*** Begin section ***
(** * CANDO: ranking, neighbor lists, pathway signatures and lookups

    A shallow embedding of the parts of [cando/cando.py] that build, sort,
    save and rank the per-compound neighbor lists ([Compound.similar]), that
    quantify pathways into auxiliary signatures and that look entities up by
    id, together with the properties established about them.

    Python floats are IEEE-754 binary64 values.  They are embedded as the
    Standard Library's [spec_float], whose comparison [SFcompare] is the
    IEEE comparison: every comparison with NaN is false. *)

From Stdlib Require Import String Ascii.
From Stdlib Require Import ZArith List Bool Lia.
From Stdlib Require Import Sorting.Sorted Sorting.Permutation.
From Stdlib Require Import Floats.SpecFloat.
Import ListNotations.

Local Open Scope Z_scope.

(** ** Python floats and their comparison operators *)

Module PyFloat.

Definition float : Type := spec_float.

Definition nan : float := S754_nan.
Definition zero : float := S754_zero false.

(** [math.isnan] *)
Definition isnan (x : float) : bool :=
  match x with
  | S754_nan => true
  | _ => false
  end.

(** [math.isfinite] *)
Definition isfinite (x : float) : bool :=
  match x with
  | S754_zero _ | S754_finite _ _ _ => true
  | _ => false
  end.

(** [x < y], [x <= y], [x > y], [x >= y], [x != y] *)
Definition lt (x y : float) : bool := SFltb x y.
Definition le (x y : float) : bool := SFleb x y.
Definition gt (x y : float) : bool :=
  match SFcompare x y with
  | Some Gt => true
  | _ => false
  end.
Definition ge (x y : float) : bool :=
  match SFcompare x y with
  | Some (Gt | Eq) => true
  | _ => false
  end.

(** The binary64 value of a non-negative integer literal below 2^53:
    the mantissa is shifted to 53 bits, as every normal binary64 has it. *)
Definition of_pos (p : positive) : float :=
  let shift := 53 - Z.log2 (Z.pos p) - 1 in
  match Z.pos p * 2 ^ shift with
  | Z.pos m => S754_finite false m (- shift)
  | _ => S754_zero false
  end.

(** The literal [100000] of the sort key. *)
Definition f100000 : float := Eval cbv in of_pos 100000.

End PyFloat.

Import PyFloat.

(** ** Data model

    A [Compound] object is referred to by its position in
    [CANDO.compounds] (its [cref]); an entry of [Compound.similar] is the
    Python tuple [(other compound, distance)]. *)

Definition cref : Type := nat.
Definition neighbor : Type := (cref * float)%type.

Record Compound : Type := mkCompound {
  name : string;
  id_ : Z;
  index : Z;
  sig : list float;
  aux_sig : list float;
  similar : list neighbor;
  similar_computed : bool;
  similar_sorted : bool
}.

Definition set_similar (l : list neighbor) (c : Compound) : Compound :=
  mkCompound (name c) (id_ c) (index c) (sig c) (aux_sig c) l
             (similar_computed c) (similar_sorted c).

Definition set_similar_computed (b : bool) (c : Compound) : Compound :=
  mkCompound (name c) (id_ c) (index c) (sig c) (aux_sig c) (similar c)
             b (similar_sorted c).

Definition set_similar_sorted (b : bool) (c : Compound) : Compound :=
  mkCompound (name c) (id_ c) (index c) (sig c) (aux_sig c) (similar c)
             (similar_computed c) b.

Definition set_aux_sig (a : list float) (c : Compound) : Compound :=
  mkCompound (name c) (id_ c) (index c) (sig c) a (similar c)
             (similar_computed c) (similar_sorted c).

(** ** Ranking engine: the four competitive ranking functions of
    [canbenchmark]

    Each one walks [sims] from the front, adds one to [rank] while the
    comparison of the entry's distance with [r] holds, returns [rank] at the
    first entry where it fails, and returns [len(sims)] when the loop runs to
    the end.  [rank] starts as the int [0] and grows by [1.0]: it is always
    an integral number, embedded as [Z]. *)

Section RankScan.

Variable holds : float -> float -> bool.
*** End section ***
*** Begin section ***
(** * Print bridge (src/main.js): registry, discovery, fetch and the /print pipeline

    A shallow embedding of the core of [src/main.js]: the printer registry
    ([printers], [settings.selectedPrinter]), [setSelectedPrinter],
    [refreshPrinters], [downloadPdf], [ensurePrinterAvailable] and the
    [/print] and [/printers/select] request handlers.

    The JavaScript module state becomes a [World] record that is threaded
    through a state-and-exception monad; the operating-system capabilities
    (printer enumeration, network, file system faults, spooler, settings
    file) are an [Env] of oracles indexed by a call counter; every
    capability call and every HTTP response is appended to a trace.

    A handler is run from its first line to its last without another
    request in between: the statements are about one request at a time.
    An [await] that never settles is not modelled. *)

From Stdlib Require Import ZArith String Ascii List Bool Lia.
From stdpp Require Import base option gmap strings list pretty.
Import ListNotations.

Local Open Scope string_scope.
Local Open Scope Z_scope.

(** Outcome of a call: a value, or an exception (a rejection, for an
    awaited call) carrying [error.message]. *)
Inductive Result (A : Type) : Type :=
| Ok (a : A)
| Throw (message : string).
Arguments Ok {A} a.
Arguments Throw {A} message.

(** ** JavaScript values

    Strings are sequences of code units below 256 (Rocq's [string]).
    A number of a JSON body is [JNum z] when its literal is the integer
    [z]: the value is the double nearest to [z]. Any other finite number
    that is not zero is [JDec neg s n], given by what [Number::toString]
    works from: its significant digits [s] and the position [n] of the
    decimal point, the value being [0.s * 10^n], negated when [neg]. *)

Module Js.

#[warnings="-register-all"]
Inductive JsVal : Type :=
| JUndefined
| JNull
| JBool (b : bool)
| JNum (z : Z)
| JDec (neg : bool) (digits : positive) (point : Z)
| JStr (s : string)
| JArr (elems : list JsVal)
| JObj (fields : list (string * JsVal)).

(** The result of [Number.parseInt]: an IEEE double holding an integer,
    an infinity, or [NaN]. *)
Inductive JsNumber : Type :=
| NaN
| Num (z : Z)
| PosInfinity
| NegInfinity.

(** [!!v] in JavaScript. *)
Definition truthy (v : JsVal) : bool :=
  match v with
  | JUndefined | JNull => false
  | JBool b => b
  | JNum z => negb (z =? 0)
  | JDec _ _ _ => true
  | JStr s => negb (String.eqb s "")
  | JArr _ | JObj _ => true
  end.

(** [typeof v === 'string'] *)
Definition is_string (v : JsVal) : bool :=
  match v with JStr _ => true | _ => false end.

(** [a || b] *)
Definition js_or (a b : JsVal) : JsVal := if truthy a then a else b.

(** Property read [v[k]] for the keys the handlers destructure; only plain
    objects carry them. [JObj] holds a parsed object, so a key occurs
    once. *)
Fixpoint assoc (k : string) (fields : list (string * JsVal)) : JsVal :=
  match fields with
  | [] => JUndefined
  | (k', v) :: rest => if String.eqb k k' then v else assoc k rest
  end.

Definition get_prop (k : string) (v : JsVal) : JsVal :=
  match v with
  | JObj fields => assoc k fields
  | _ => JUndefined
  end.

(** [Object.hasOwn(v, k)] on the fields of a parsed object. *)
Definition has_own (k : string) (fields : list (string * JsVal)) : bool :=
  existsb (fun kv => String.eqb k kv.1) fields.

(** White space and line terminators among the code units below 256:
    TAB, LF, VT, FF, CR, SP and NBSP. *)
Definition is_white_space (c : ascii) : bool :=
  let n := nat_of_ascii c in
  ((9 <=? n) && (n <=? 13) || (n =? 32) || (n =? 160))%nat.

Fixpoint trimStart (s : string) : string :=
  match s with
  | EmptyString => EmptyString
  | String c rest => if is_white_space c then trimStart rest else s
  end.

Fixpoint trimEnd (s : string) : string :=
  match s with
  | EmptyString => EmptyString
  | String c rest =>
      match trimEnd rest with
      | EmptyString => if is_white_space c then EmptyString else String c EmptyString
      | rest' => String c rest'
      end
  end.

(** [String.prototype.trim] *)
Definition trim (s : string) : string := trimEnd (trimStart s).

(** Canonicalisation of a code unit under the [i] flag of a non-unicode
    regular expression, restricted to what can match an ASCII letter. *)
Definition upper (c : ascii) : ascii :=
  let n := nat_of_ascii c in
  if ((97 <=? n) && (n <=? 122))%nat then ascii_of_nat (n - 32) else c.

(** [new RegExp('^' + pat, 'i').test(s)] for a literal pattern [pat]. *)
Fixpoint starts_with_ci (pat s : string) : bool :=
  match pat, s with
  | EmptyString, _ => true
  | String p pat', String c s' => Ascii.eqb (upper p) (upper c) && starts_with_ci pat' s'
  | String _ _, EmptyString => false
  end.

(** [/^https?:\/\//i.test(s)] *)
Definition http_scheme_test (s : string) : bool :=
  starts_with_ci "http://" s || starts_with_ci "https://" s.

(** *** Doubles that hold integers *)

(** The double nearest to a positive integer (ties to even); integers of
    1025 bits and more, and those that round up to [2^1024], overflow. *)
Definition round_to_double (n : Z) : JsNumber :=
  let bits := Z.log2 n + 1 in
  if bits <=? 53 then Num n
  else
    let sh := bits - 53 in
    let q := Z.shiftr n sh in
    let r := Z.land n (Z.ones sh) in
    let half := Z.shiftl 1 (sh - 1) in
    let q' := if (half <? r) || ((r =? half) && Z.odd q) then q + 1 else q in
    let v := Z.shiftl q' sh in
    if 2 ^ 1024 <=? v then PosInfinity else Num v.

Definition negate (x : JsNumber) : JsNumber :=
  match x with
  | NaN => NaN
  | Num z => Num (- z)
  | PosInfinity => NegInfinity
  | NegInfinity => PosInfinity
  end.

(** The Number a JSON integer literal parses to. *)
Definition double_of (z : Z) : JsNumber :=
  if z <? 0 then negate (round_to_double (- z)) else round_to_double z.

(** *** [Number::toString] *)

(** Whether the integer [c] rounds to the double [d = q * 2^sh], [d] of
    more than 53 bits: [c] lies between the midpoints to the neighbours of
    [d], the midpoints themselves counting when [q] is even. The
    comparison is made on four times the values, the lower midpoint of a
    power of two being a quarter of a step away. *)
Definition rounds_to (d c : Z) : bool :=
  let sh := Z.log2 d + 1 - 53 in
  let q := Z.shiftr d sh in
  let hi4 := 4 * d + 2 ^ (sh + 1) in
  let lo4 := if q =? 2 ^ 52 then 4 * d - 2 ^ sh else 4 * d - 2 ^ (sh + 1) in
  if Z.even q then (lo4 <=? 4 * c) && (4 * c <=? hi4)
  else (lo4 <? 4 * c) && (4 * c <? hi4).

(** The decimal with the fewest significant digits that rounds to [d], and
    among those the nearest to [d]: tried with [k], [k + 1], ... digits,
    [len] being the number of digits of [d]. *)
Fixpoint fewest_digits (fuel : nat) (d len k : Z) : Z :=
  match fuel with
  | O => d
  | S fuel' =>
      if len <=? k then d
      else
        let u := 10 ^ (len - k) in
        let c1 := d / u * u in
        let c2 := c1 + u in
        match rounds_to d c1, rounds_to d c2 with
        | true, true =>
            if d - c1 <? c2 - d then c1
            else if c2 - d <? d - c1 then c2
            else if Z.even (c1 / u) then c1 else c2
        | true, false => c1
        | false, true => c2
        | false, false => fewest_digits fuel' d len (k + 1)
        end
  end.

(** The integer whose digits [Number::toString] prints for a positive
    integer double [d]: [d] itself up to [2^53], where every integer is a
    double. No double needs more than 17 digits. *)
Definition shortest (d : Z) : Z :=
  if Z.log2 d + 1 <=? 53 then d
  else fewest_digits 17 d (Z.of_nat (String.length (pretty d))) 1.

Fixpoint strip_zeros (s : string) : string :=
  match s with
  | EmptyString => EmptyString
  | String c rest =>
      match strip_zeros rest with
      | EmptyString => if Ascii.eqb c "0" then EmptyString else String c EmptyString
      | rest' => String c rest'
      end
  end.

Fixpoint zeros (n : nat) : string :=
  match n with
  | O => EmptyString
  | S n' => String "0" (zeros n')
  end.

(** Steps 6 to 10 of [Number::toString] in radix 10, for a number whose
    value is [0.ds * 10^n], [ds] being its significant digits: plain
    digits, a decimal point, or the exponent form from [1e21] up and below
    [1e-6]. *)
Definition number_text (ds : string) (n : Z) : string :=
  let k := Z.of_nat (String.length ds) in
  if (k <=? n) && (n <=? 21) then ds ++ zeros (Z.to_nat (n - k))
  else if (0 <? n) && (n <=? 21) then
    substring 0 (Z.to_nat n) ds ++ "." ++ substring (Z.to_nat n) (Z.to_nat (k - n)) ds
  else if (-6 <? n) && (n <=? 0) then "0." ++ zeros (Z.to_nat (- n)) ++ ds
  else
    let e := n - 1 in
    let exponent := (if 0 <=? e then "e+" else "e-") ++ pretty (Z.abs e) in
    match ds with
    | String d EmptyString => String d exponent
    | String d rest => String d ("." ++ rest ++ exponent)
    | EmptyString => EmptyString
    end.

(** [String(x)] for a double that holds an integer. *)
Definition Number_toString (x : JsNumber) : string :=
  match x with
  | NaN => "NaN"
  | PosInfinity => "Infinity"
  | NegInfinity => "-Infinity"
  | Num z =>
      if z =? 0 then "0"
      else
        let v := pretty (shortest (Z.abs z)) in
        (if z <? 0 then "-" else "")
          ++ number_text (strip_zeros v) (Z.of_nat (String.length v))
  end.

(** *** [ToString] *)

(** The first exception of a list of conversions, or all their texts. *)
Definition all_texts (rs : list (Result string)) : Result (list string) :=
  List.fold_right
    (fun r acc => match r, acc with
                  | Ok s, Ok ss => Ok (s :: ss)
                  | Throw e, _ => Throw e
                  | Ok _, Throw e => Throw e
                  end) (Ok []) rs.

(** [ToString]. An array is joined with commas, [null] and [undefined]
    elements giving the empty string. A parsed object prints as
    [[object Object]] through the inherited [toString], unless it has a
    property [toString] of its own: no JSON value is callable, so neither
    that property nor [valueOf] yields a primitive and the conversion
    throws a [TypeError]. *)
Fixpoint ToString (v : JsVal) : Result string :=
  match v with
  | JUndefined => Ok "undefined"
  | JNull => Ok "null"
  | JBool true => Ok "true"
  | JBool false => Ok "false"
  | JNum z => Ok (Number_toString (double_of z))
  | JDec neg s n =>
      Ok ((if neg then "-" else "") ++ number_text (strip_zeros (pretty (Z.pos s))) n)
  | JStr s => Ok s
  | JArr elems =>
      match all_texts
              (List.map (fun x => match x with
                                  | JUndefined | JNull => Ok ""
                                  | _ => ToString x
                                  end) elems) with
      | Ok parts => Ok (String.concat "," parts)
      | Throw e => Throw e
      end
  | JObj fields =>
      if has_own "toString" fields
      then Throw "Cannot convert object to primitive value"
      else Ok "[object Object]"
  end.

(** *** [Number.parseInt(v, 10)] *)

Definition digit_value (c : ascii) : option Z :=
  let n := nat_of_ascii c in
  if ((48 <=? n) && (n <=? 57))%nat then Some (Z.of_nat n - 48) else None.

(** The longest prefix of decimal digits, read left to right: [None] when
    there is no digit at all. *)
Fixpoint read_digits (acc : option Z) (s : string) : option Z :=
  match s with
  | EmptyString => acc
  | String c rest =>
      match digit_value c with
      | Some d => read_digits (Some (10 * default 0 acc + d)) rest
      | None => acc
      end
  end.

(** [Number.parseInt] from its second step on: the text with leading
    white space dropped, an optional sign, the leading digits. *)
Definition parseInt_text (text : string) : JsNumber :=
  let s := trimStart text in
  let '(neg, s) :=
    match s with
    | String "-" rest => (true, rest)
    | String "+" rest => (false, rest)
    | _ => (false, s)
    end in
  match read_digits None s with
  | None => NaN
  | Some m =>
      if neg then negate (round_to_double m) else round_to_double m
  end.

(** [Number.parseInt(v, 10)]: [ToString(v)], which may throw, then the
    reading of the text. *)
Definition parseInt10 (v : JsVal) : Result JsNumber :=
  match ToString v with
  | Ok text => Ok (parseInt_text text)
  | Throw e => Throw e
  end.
*** End section ***
*** Begin section ***
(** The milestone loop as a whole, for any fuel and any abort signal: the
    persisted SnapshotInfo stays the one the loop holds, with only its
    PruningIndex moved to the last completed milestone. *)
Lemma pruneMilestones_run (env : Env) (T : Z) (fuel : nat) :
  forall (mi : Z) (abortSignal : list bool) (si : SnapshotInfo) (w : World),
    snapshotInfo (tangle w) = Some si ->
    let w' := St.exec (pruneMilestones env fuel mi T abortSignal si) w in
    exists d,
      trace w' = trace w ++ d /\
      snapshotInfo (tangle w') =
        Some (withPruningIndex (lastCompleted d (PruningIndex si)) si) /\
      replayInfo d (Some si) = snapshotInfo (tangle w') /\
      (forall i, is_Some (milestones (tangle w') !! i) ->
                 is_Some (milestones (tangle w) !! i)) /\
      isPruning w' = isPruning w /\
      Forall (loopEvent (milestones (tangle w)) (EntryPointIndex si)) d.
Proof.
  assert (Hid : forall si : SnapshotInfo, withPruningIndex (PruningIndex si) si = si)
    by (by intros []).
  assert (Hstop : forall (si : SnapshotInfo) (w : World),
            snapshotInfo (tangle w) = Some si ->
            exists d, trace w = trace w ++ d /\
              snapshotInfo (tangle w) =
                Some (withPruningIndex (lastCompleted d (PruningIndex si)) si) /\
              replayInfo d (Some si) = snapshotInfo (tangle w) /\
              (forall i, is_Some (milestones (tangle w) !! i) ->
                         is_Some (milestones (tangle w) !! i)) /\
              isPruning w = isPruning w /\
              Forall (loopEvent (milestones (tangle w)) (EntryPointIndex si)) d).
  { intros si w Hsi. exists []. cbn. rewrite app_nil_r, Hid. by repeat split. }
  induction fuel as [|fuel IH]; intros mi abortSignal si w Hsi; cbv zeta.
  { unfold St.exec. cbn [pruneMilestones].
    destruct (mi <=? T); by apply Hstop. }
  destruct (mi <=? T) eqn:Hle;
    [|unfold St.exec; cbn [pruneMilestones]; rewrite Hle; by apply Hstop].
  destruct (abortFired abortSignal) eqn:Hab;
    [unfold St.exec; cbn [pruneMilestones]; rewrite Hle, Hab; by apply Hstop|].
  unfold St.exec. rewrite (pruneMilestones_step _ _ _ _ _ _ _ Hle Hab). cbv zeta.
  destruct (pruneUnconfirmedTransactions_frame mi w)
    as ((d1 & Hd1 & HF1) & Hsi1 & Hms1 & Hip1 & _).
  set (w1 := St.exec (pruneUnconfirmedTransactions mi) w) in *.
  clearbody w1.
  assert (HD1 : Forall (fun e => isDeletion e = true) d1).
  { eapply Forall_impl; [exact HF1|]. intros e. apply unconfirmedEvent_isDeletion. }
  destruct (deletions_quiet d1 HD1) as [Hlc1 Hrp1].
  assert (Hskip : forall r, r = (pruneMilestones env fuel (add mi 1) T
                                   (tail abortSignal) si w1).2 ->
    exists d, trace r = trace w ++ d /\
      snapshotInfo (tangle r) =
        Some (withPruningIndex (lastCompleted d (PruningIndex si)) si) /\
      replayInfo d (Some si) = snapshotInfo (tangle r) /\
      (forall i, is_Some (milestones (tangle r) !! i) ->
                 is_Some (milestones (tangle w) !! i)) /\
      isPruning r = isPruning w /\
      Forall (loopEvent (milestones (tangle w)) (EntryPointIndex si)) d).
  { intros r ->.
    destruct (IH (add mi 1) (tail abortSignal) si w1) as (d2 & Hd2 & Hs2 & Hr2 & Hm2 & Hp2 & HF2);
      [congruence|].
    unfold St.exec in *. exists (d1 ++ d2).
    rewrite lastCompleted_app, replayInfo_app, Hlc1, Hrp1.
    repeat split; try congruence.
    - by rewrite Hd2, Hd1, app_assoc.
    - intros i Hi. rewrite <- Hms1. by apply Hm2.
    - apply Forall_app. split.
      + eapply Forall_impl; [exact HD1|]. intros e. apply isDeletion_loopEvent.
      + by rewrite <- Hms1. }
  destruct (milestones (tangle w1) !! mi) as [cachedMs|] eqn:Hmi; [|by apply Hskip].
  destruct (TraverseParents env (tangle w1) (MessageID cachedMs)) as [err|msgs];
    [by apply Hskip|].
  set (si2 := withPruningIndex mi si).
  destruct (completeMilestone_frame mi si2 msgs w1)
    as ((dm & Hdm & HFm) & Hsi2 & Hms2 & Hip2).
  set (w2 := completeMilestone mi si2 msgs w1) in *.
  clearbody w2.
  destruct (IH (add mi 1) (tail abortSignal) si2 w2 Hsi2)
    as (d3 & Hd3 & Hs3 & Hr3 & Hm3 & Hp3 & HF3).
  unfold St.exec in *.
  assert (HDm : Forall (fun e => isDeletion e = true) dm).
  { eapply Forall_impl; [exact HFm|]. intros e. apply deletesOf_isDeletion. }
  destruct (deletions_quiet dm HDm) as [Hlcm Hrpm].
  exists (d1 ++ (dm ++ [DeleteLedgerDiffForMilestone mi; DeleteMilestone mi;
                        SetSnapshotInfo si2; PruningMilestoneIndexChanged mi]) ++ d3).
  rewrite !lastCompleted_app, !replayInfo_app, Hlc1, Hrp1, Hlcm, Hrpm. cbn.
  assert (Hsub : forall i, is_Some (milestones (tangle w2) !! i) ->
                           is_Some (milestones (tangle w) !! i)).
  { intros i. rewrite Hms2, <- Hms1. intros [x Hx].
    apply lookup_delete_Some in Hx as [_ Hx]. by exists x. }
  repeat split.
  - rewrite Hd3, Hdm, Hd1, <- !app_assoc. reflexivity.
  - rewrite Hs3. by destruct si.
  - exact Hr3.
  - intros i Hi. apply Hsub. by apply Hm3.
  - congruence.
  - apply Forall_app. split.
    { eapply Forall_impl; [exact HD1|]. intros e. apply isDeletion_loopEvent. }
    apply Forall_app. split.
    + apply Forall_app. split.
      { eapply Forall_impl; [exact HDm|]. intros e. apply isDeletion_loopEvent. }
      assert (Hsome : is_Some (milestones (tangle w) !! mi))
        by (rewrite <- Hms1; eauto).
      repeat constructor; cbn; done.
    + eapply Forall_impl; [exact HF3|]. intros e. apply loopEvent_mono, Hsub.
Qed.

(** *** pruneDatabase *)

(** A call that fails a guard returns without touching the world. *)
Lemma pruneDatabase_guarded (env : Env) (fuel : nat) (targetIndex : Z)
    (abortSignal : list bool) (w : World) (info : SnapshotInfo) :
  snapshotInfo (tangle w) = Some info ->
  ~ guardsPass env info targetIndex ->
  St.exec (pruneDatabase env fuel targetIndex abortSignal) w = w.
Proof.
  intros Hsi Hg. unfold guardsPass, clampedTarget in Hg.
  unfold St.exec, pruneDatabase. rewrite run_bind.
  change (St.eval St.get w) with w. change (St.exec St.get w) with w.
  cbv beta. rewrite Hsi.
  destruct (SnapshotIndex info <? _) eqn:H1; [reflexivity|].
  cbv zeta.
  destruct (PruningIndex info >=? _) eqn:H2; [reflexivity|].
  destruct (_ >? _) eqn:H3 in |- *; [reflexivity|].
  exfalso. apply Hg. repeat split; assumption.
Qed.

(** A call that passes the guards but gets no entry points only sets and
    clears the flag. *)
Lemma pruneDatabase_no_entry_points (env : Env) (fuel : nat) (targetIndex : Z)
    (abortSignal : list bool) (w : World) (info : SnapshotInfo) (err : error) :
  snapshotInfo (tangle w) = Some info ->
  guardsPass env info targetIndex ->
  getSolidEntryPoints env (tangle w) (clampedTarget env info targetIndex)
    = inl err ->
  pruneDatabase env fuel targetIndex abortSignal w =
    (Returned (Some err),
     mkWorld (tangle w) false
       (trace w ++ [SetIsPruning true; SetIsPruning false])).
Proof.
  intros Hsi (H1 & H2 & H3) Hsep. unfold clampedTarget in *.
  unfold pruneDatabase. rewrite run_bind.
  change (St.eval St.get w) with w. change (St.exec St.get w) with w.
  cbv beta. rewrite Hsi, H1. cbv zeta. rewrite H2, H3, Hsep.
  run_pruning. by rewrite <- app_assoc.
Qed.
*** End section ***
Above are the records; print exactly the lines from the line with "match rounds_to d" to the line with "let e := n - 1 in", including both, and nothing else.

        match rounds_to d c1, rounds_to d c2 with
        | true, true =>
            if d - c1 <? c2 - d then c1
            else if c2 - d <? d - c1 then c2
            else if Z.even (c1 / u) then c1 else c2
        | true, false => c1
        | false, true => c2
        | false, false => fewest_digits fuel' d len (k + 1)
        end
  end.

(** The integer whose digits [Number::toString] prints for a positive
    integer double [d]: [d] itself up to [2^53], where every integer is a
    double. No double needs more than 17 digits. *)
Definition shortest (d : Z) : Z :=
  if Z.log2 d + 1 <=? 53 then d
  else fewest_digits 17 d (Z.of_nat (String.length (pretty d))) 1.

Fixpoint strip_zeros (s : string) : string :=
  match s with
  | EmptyString => EmptyString
  | String c rest =>
      match strip_zeros rest with
      | EmptyString => if Ascii.eqb c "0" then EmptyString else String c EmptyString
      | rest' => String c rest'
      end
  end.

Fixpoint zeros (n : nat) : string :=
  match n with
  | O => EmptyString
  | S n' => String "0" (zeros n')
  end.

(** Steps 6 to 10 of [Number::toString] in radix 10, for a number whose
    value is [0.ds * 10^n], [ds] being its significant digits: plain
    digits, a decimal point, or the exponent form from [1e21] up and below
    [1e-6]. *)
Definition number_text (ds : string) (n : Z) : string :=
  let k := Z.of_nat (String.length ds) in
  if (k <=? n) && (n <=? 21) then ds ++ zeros (Z.to_nat (n - k))
  else if (0 <? n) && (n <=? 21) then
    substring 0 (Z.to_nat n) ds ++ "." ++ substring (Z.to_nat n) (Z.to_nat (k - n)) ds
  else if (-6 <? n) && (n <=? 0) then "0." ++ zeros (Z.to_nat (- n)) ++ ds
  else
    let e := n - 1 in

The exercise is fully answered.